When parallelizing over nchains chains, it's recommended to have at least nchains + 1 threads when using EnsembleThreads() or nchains + 1 processes when using EnsembleDistributed(). When parallelizing over chains and subjects simultaneously, the recommended minimum number of threads/processes is 2 × nchains + 1.

Termination criteria

The sampling will naturally terminate when nsamples have been sampled. However, in some cases, it might be desirable to end the sampling when a time limit is reached or when an approximate effective sample size (ESS) per chain has been reached whichever comes first. In Pumas, you can set time-based or ESS-based termination criteria using the following optional keyword argument:

time_limit: an approximate time limit for sampling in seconds.
ess_per_chain: a target (approximate) ESS per chain, calculated as the minimum ESS for all the population and subject-specific parameters in a chain.
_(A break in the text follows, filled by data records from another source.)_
(** * DVID label-mapping and spatial-index core: a shallow embedding

    The development follows three source files of the repository:

    - [datatype/labelmap/equiv.go]: the packed per-supervoxel version map
      ([vmap]) and the version-aware supervoxel map ([SVMap]);
    - the denormalisation code (package [labels64]): run-length encoding of
      sparse volumes, the sparse-volume response and the size index;
    - [datatype/tarsupervoxels/tarsupervoxels.go]: tar assembly and tar
      ingestion of per-supervoxel blobs.

    Bytes are [Byte.byte]; fixed-width integers are [Z] with the wrap-around
    written out; Go maps are [gmap]s; a Go function that can panic or return
    an error returns a [result]. *)

From Stdlib Require Import ZArith List Lia Bool DecimalString Ascii String.
From coqutil Require Import Byte Word.LittleEndianList.
From stdpp Require Import gmap strings list fin_maps sorting.
Import ListNotations.

Local Open Scope Z_scope.

(** ** Outcomes of a Go call *)

(** The Go errors the modelled functions create or pass on. *)
Inductive error : Type :=
| ErrVersionLimit      (* "can only have 256 active versions ..." *)
| ErrAncestry          (* error passed on from datastore.GetAncestry *)
| ErrNilStarts         (* "Cannot encode run with nil slice of start points" *)
| ErrNilLengths        (* "Cannot encode run with nil slice of lengths" *)
| ErrRunsMismatch      (* "Cannot encode runs with %d start points and %d lengths" *)
| ErrMalformedRLE      (* "RLE encoding doesn't have correct # bytes" *)
| ErrUnexpectedEOF     (* io.ErrUnexpectedEOF / io.EOF out of binary.Read *)
| ErrBackend           (* error passed on from the key-value store *)
| ErrBadTKey           (* error out of NewTKey *)
| ErrNotSynced         (* "data %q is not synced with any labelmap instance" *)
| ErrNoSupervoxels     (* "label %d has no supervoxels" *)
| ErrBadName           (* "file %d name is invalid, expect supervoxel+ext" *)
| ErrBadExtension      (* "file %d name has bad extension" *)
| ErrSupervoxelZero.   (* "supervoxel 0 is reserved ..." *)

(** A call returns normally ([Ok]) or panics at run time (an index or a slice
    expression out of range). Go's [error] results are ordinary return values
    and live inside [Ok]. *)
Inductive result (A : Type) : Type :=
| Ok (a : A)
| Panic.
Arguments Ok {A} a.
Arguments Panic {A}.

#[global] Instance result_ret : MRet result := fun A a => Ok a.
#[global] Instance result_bind : MBind result := fun A B k r =>
  match r with
  | Ok a => k a
  | Panic => Panic
  end.

(** ** Fixed-width integers and byte order *)

Definition wrap8 (z : Z) : Z := z mod 2 ^ 8.
Definition wrap32 (z : Z) : Z := z mod 2 ^ 32.
Definition wrap64 (z : Z) : Z := z mod 2 ^ 64.

(** Two's complement reading of a 32-bit pattern: Go's [int32]. *)
Definition int32 (z : Z) : Z := (z + 2 ^ 31) mod 2 ^ 32 - 2 ^ 31.

Definition is_uint8 (z : Z) : Prop := 0 <= z < 2 ^ 8.
Definition is_uint64 (z : Z) : Prop := 0 <= z < 2 ^ 64.
Definition is_int32 (z : Z) : Prop := - 2 ^ 31 <= z < 2 ^ 31.

#[global] Instance byte_eq_dec : EqDecision byte.
Proof.
  intros a b. destruct (Byte.eqb a b) eqn:E.
  - left. apply Byte.byte_dec_bl, E.
  - right. intros ->. rewrite (Byte.byte_dec_lb eq_refl) in E. discriminate.
Defined.

Module LittleEndian.
(** [binary.LittleEndian.Uint64(b)], [Uint32], and the matching [Put]s, on
    a slice that is long enough; the bounds checks are at the call sites. *)
Definition Uint64 (b : list byte) : Z := le_combine (take 8 b).
Definition PutUint64 (v : Z) : list byte := le_split 8 v.
Definition Uint32 (b : list byte) : Z := le_combine (take 4 b).
Definition PutUint32 (v : Z) : list byte := le_split 4 v.
End LittleEndian.

Arguments LittleEndian.PutUint64 : simpl never.
Arguments LittleEndian.Uint64 : simpl never.
Arguments LittleEndian.PutUint32 : simpl never.
Arguments LittleEndian.Uint32 : simpl never.

Module BigEndian.
Definition Uint64 (b : list byte) : Z := le_combine (rev (take 8 b)).
Definition PutUint64 (v : Z) : list byte := rev (le_split 8 v).
End BigEndian.

(** ** The packed version map of one supervoxel ([equiv.go], [vmap]) *)

Module Vmap.

(** [type vmap []byte]: records of 9 bytes, an 8-bit version id followed by
    the little-endian uint64 label. This is the contents of the slice; the
    backing arrays and their allocation are in [Mem] below. *)
Abbreviation vmap := (list byte) (only parsing).

(** The loop header that [value] and [modify] share,
    [for pos := 0; pos < len(vm); pos += 9 { if uint8(vm[pos]) == vid { ... return } }]:
    the position at which the body returns, [None] when the loop runs to its
    end. The loop makes at most [len(vm)] rounds, which is the fuel the
    callers pass. *)
Fixpoint scan (fuel : nat) (vm : vmap) (vid : Z) (pos : nat) : option nat :=
  match fuel with
  | O => None
  | S fuel' =>
      match vm !! pos with
      | None => None                               (* pos >= len(vm) *)
      | Some entryvid =>
          if byte.unsigned entryvid =? vid then Some pos
          else scan fuel' vm vid (pos + 9)
      end
  end.

(** The slice expression [vm[lo:hi]] of a slice whose capacity is its
    length (every vmap comes out of [make]). *)
Definition slice (vm : list byte) (lo hi : nat) : result (list byte) :=
  if ((lo <=? hi) && (hi <=? length vm))%nat
  then Ok (take (hi - lo) (drop lo vm))
  else Panic.

(** The [for _, vid := range ancestry] loop of [value]. *)
Fixpoint value_range (vm : vmap) (ancestry : list Z) : result (Z * bool) :=
  match ancestry with
  | [] => Ok (0, false)
  | vid :: ancestry' =>
      match scan (length vm) vm vid 0 with
      | Some pos =>
          b ← slice vm (pos + 1) (pos + 9);
          Ok (LittleEndian.Uint64 b, true)
      | None => value_range vm ancestry'
      end
  end.

(** [func (vm vmap) value(ancestry []uint8) (label uint64, present bool)] *)
Definition value (vm : vmap) (ancestry : list Z) : result (Z * bool) :=
  let sz := length vm in
  if (sz =? 0)%nat then Ok (0, false)
  else value_range vm ancestry.

(** [func (vm vmap) modify(vid uint8, toLabel uint64) (out vmap, changed bool)],
    as the contents of the slice it returns. [copy(out, vm)] followed by
    [PutUint64(out[pos+1:pos+9], toLabel)] leaves [vm[:pos+1]] and
    [vm[pos+9:]] in place around the eight new bytes. *)
Definition modify (vm : vmap) (vid : Z) (toLabel : Z) : result (vmap * bool) :=
  if (length vm =? 0)%nat then
    Ok (byte.of_Z vid :: LittleEndian.PutUint64 toLabel, true)
  else
    match scan (length vm) vm vid 0 with
    | Some pos =>
        if (pos + 9 <=? length vm)%nat
        then Ok (take (pos + 1) vm ++ LittleEndian.PutUint64 toLabel
                   ++ drop (pos + 9) vm, true)
        else Panic
    | None =>
        Ok (vm ++ byte.of_Z vid :: LittleEndian.PutUint64 toLabel, true)
    end.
Calculating an estimate of the ESS can be an expensive process, so one can further control how often the ESS calculation is performed using the check_every keyword argument. The default value of check_every is max(2, ess_per_chain ÷ 5). The ESS-based termination criteria is experimental and only approximate, so some chains may have an ESS value slightly less than the target ESS value.

Fixing some population parameters

Pumas will sample from the posterior of all the population and subject-specific parameters by default when using BayesMCMC for the algorithm. It's possible however and sometimes desirable to fix some population parameter values and sample from the conditional posterior of the remaining parameters. This can be useful when experimenting with the model or diagnosing some failing MCMC runs. Fixing some parameters that are suspected to be problematic to known good values can be a useful strategy to introspect into the model to better understand why MCMC is failing.
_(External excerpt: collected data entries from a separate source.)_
Lemma ws_run_retry (es : list WebSocketTransport.Event) :
  forall s : WebSocketTransport.t,
    Forall (fun e => WebSocketTransport.is_open e = false) es ->
    attempts_logged (WebSocketTransport.console (WebSocketTransport.run es s))
    + (if WebSocketTransport.connected (WebSocketTransport.run es s) then 1 else 0)
    <= attempts_logged (WebSocketTransport.console s)
       + (if WebSocketTransport.connected s then 1 else 0).
Proof.
  induction es as [|e es IH]; intros s Hes; [unfold WebSocketTransport.run; simpl; lia|].
  apply Forall_cons in Hes as [He Hes].
  change (WebSocketTransport.run (e :: es) s)
    with (WebSocketTransport.run es (WebSocketTransport.step s e)).
  pose proof (ws_step_retry s e He).
  pose proof (IH (WebSocketTransport.step s e) Hes). lia.
Qed.

(** X18.  For both reconnecting transports: while no connection opens, at
    most one reconnect attempt is made, and none when the transport did
    not count as connected to begin with.  So an attempt that fails is not
    followed by another one, whatever [maxReconnectAttempts] allows: the
    callbacks call [reconnect()] only while [connected] is set, and only a
    successful open sets it. *)
Theorem X18_failed_reconnect_is_not_retried
    (sse : HttpSseTransport.t) (sse_events : list HttpSseTransport.Event)
    (ws : WebSocketTransport.t) (ws_events : list WebSocketTransport.Event) :
  Forall (fun e => HttpSseTransport.is_open e = false) sse_events ->
  Forall (fun e => WebSocketTransport.is_open e = false) ws_events ->
  attempts_logged (HttpSseTransport.console (HttpSseTransport.run sse_events sse))
    <= attempts_logged (HttpSseTransport.console sse)
       + (if HttpSseTransport.connected sse then 1 else 0) /\
  attempts_logged (WebSocketTransport.console (WebSocketTransport.run ws_events ws))
    <= attempts_logged (WebSocketTransport.console ws)
       + (if WebSocketTransport.connected ws then 1 else 0).
Proof.
  intros Hsse Hws. pose proof (sse_run_retry sse_events sse Hsse).
  pose proof (ws_run_retry ws_events ws Hws). split; lia.
Qed.

(** X18 at a concrete input: both transports, with the default bound of
    ten attempts, are connected and then see a loss, the reconnect timer,
    and a series of failures; one attempt is all that is made. *)
Lemma X18_failed_reconnect_is_not_retried_witness :
  let sse :=
    HttpSseTransport.run [HttpSseTransport.Connect; HttpSseTransport.SourceOpen]
      (HttpSseTransport.new (HttpSseTransport.make_options "http://host" None None)) in
  let sse_events :=
    [HttpSseTransport.SourceError; HttpSseTransport.ReconnectTimer;
     HttpSseTransport.SourceError; HttpSseTransport.SourceError;
     HttpSseTransport.ReconnectTimer] in
  let ws :=
    WebSocketTransport.run [WebSocketTransport.Connect; WebSocketTransport.SocketOpen Current]
      (WebSocketTransport.new (WebSocketTransport.make_options "ws://host" None None)) in
  let ws_events :=
    [WebSocketTransport.SocketClose Current; WebSocketTransport.ReconnectTimer;
     WebSocketTransport.SocketError Current; WebSocketTransport.SocketClose Current;
     WebSocketTransport.SocketClose Earlier] in
  (Forall (fun e => HttpSseTransport.is_open e = false) sse_events /\
   Forall (fun e => WebSocketTransport.is_open e = false) ws_events) /\
  attempts_logged (HttpSseTransport.console (HttpSseTransport.run sse_events sse)) <= 1 /\
  attempts_logged (WebSocketTransport.console (WebSocketTransport.run ws_events ws)) <= 1.
Proof.
  intros sse sse_events ws ws_events.
  assert (Hsse : Forall (fun e => HttpSseTransport.is_open e = false) sse_events)
    by (repeat constructor).
  assert (Hws : Forall (fun e => WebSocketTransport.is_open e = false) ws_events)
    by (repeat constructor).
  split; [by split|].
  exact (X18_failed_reconnect_is_not_retried sse sse_events ws ws_events Hsse Hws).
Defined.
You can fix some population parameters using the constantcoef keyword argument. constantcoef takes a NamedTuple of the parameters and their fixed values. For example, you can fix the value of the σ parameter to 0.1 using:

alg = BayesMCMC(; constantcoef = (; σ = 0.1))
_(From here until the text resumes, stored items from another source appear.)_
(** Both layouts give rank [r] the same number of positions. *)
Lemma shard_indices_length (len w r : Z) (c : bool) :
  0 <= len -> 0 <= r < w ->
  length (shard_indices len w r c)
  = Z.to_nat (len / w + (if r <? len mod w then 1 else 0)).
Proof.
  intros Hlen Hr.
  pose proof (Z.div_pos len w Hlen ltac:(lia)) as Hdiv.
  pose proof (Z.mod_pos_bound len w ltac:(lia)) as Hmod.
  pose proof (Z.div_mod len w ltac:(lia)) as Hdm.
  unfold shard_indices, shard_spec, elements. destruct c.
  - cbv zeta. rewrite length_seq. f_equal. rewrite Z2Nat.id by nia. lia.
  - unfold arange. rewrite length_fmap, length_seq. f_equal.
    destruct (Z.ltb_spec r (len mod w)).
    + symmetry. apply (Z.div_unique _ _ _ (len mod w - r - 1)); lia.
    + symmetry. apply (Z.div_unique _ _ _ (len mod w - r + w - 1)); lia.
Qed.

Lemma shard_indices_bounds (len w r : Z) (c : bool) :
  0 <= len -> 0 <= r < w ->
  Forall (fun i => (i < Z.to_nat len)%nat) (shard_indices len w r c).
Proof.
  intros Hlen Hr. apply list.Forall_forall. intros i Hi.
  assert (i ∈ seq 0 (Z.to_nat w)
            ≫= (fun r => shard_indices len w (Z.of_nat r) c)) as Hin.
  { apply list_elem_of_bind. exists (Z.to_nat r).
    rewrite Z2Nat.id by lia. split; [done|]. apply elem_of_seq. lia. }
  destruct c.
  - rewrite contiguous_cover in Hin by lia. apply elem_of_seq in Hin. lia.
  - rewrite strided_cover in Hin by lia. apply elem_of_seq in Hin. lia.
Qed.

(** In the strided layout position [k] of rank [r] is [r + k * w]. *)
Lemma arange_lookup (r len w : Z) (k i : nat) :
  0 <= r -> 0 < w ->
  arange r len w !! k = Some i -> Z.of_nat i = r + Z.of_nat k * w.
Proof.
  intros Hr Hw. unfold arange. rewrite list_lookup_fmap.
  destruct (seq _ _ !! k) as [k'|] eqn:Hk; [|discriminate].
  apply lookup_seq in Hk as [-> _]. simpl. intros [= <-].
  rewrite Z2Nat.id; nia.
Qed.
Multiple parameters can be fixed by adding more parameters to the NamedTuple, e.g. constantcoef = (; σ = 0.1, tvcl = 1.0).

Marginal MCMC

In some Bayesian analyses, sometimes the posterior of the population parameters only is needed. In other words, subject-specific parameters can be marginalized out. You can do this by either sampling from the full posterior of the population and subject-specific parameters and then simply ignoring subject-specific parameters. Or you can use marginal MCMC to sample directly from the marginal posterior of the population parameters. In Pumas, you can sample from the (approximate) marginal posterior of the population parameters by marginalizing out the subject-specific parameters in the @random block using any of:

LaplaceI
FOCE
FO

The above 3 estimation methods are used to approximately compute the marginal log joint probability of the population parameters and the observations. There are 2 main advantages to this approach compared to sampling from the full posterior and then ignoring parameters:

The smaller number of parameters that are sampled in the marginal MCMC algorithm allows us to use a dense mass matrix in the NUTS algorithm which gives better adaptation and often more efficient sampling.
Subject-level parallelism becomes more efficient because the computational load per subject per MCMC step is now much more significant making the overhead less significant. In other words, computing the marginal likelihood is significantly more expensive than computing the conditional likelihood and so each thread or process will likely be doing enough work to make up for the overhead of coordinating multiple threads/processes.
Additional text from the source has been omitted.